Auxílio Brasil vai elevar risco fiscal, diz economista que trabalhou com Guedes
Para Caio Megale, que integrou equipe econômica, saída para Auxílio Brasil desconstrói arcabouço fiscal e tende a manter valor do benefício no próximo governo
A decisão de fixar um valor de R$ 400 para o Auxílio Brasil, programa que substituirá o Bolsa Família em 2022, é uma sinalização clara do governo Jair Bolsonaro de desconstrução da estrutura da política de controle das contas públicas do país.
A avaliação é do economista-chefe da XP, Caio Megale, referindo-se à regra do teto de gastos (que limita o aumento das despesas públicas à inflação do ano anterior) e à Lei de Responsabilidade Fiscal (LRF).
Embora tenha sido anunciado como temporário, com prazo de 14 meses, dificilmente o benefício será extinto em um próximo governo, independentemente de quem vencer a eleição, pondera o economista, que fez parte da equipe do ministro Paulo Guedes até julho do ano passado.
Leia a seguir os principais trechos da entrevista que ele concedeu ao GLOBO após o anúncio do projeto do Auxílio Brasil.
Como avalia o rompimento do teto de gastos em R$ 30 bilhões para custear o Auxílio Brasil?
Se pegarmos apenas os R$ 30 bilhões, considerando que a arrecadação fiscal está crescendo, e se o benefício fosse temporário, não seria o fim do mundo. O maior problema que vejo é o filme e não o retrato. É a sinalização que o governo está dando.
E qual é a essa sinalização?
É a sinalização de que estamos rompendo as regras fiscais num momento em que elas deveriam estar voltando ao normal.
É diferente de 2020, e mesmo deste ano (2021), em que o auxílio emergencial foi prorrogado por causa dos números ruins da pandemia. Mas agora, com a vacinação adiantada e algumas cidades discutindo até o fim do uso das máscaras...
Qual era a alternativa?
Não quero entrar no mérito de discutir os gastos sociais, mas vamos de um auxílio de R$ 300 para R$ 400. Se ficasse em R$ 300, estaria no teto. Precisa ser maior por causa da inflação?
Mas então poderiam reduzir as emendas parlamentares ou o gasto tributário para buscar espaço no teto. Mas em vez disso, estão acelerando os gastos. Há uma desconstrução do arcabouço fiscal.

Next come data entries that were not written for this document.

#[local] Instance first_fit : Allocator.
Proof.
  refine {| alloc := least_free |}. intros X a. unfold least_free.
  destruct (list_find _ _) as [[i b]|] eqn:E; simpl; [|done].
  case_decide; [|done]. intros [= <-]. apply list_find_Some in E as (_ & Hb & _). done.
Defined.

(** A clock that ticks once per reading, and callbacks: 1 cancels the repeating
    timer at address 2 and starts another, the rest do nothing. *)
Definition sample_clock (k : nat) : Z := 1000 + Z.of_nat k.
Definition sample_behave (c : Z) : list action :=
  if c =? 1 then [Cancel 2 2; AddTimer 3 5000 (S754_zero false)] else [].
Definition sample_ops : list op :=
  [OpAct (AddTimer 1 500 (S754_zero false)); OpAct (AddTimer 2 600 (double_of_Z 1));
   OpAct (AddTimer 4 9000 (S754_zero false)); OpAct (Cancel 3 3)].

Lemma sample_clock_pos : ∀ k, 0 < sample_clock k.
Proof. intros k. unfold sample_clock. lia. Qed.


(** The state before the alarm. *)
Definition sample_state : TimerQueue :=
  match run sample_clock sample_behave newTimerQueue sample_ops with
  | Ok s => s | Err _ => newTimerQueue end.
Definition sample_after : TimerQueue :=
  match handleRead sample_clock sample_behave sample_state with
  | Ok s => s | Err _ => newTimerQueue end.

Lemma sample_state_ok : tq_ok sample_state.
Proof.
  pose proof (run_ok sample_clock sample_behave newTimerQueue sample_ops sample_clock_pos tq_ok_new) as H1.
  eapply returns_ok in H1; [apply H1|]. vm_compute. reflexivity.
Qed.

Lemma alarm_runs_expired_witness :
  ran sample_after = reverse (cb_of sample_state <$>
    filter (λ x, x.1 <= sample_clock (ticks sample_state)) (timers_ sample_state)) ++ ran sample_state.
Proof.
  apply (alarm_runs_expired sample_clock sample_behave sample_state sample_after);
    [exact sample_clock_pos | exact sample_state_ok | vm_compute; reflexivity].
Defined.

Lemma alarm_settles_witness : heap sample_after !! 1 = None.
Proof.
  pose proof (alarm_settles sample_clock sample_behave sample_state sample_after 500 1
    (mkTimer 1 500 (S754_zero false) false 1)) as H1. cbn [repeat_ andb] in H1. apply H1.
  - exact sample_clock_pos.
  - exact sample_state_ok.
  - vm_compute. reflexivity.
  - apply (bool_decide_unpack _). vm_compute. exact I.
  - vm_compute. discriminate.
  - vm_compute. reflexivity.
Defined.

(** Timer 3, cancelled before, left the address 3 to the timer numbered 4. *)
Lemma cancel_exact_witness :
  (∃ tm, heap sample_after !! 3 = Some tm ∧ sequence_ tm = 4)
  ∧ cancelInLoop sample_after (3, 3) = Ok sample_after.
Proof.
  split; [eexists; split; vm_compute; reflexivity|].
  apply (cancel_exact sample_clock sample_behave sample_state [OpAlarm] sample_after 3 3).
  - exact sample_clock_pos.
  - exact sample_state_ok.
  - vm_compute. split; congruence.
  - assert (map_Forall (λ _ tm, sequence_ tm ≠ 3) (heap sample_state)) as Hall.
    { apply (bool_decide_unpack _). vm_compute. exact I. }
    intros b tm Hb. exact (Hall b tm Hb).
  - vm_compute. reflexivity.
Defined.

O Brasil está colocando em xeque o teto de gastos e a Lei de Responsabilidade Fiscal (LRF).
Esse movimento do governo era esperado?
Não dá para dizer que fomos surpreendidos. Lá no início do ano, prevíamos um cenário alternativo como esse.
Mas agora ele está se tornando o cenário central. O risco fiscal é crônico no país, já que a dívida é alta e o Brasil deficitário. Esses episódios são como aquela hérnia que está sempre ali, mas que em algum momento trava a gente de andar.
Quais as consequências?
O dólar acima de R$ 5 não reflete as contas externas do país. Ele reflete o risco agudo da economia. A inflação também está mais alta por causa do risco fiscal.
A gente previa uma reunião do Banco Central mais previsível, com alta de um pouco mais de um ponto percentual na Selic (que está atualmente em 6,25%). Mas agora ela pode ir a até 8,5% ou 9% este ano. Isso agrava a situação.
Elevar o auxílio a R$ 400 pode ser considerada uma medida eleitoreira, já que ele vai durar exatamente 14 meses?
Não dá para dizer que é eleitoreira. A questão é que o mandato vai terminar com esse valor de auxílio. Se o presidente for reeleito vai retirar? Não. O Lula já vem dizendo que é preciso repensar o teto de gastos. Fica a clara a sensação de que o auxílio não é só por mais um ano.
E quem vai receber são os beneficiários do Bolsa Família, que serão elevados de 14 milhões para 17 milhões de famílias. Mas e os demais que estão recebendo auxílio emergencial agora? Não vão receber nada? O risco é de esses R$ 30 bilhões fora do teto virarem R$ 40 bilhões, R$ 50 bilhões no Congresso.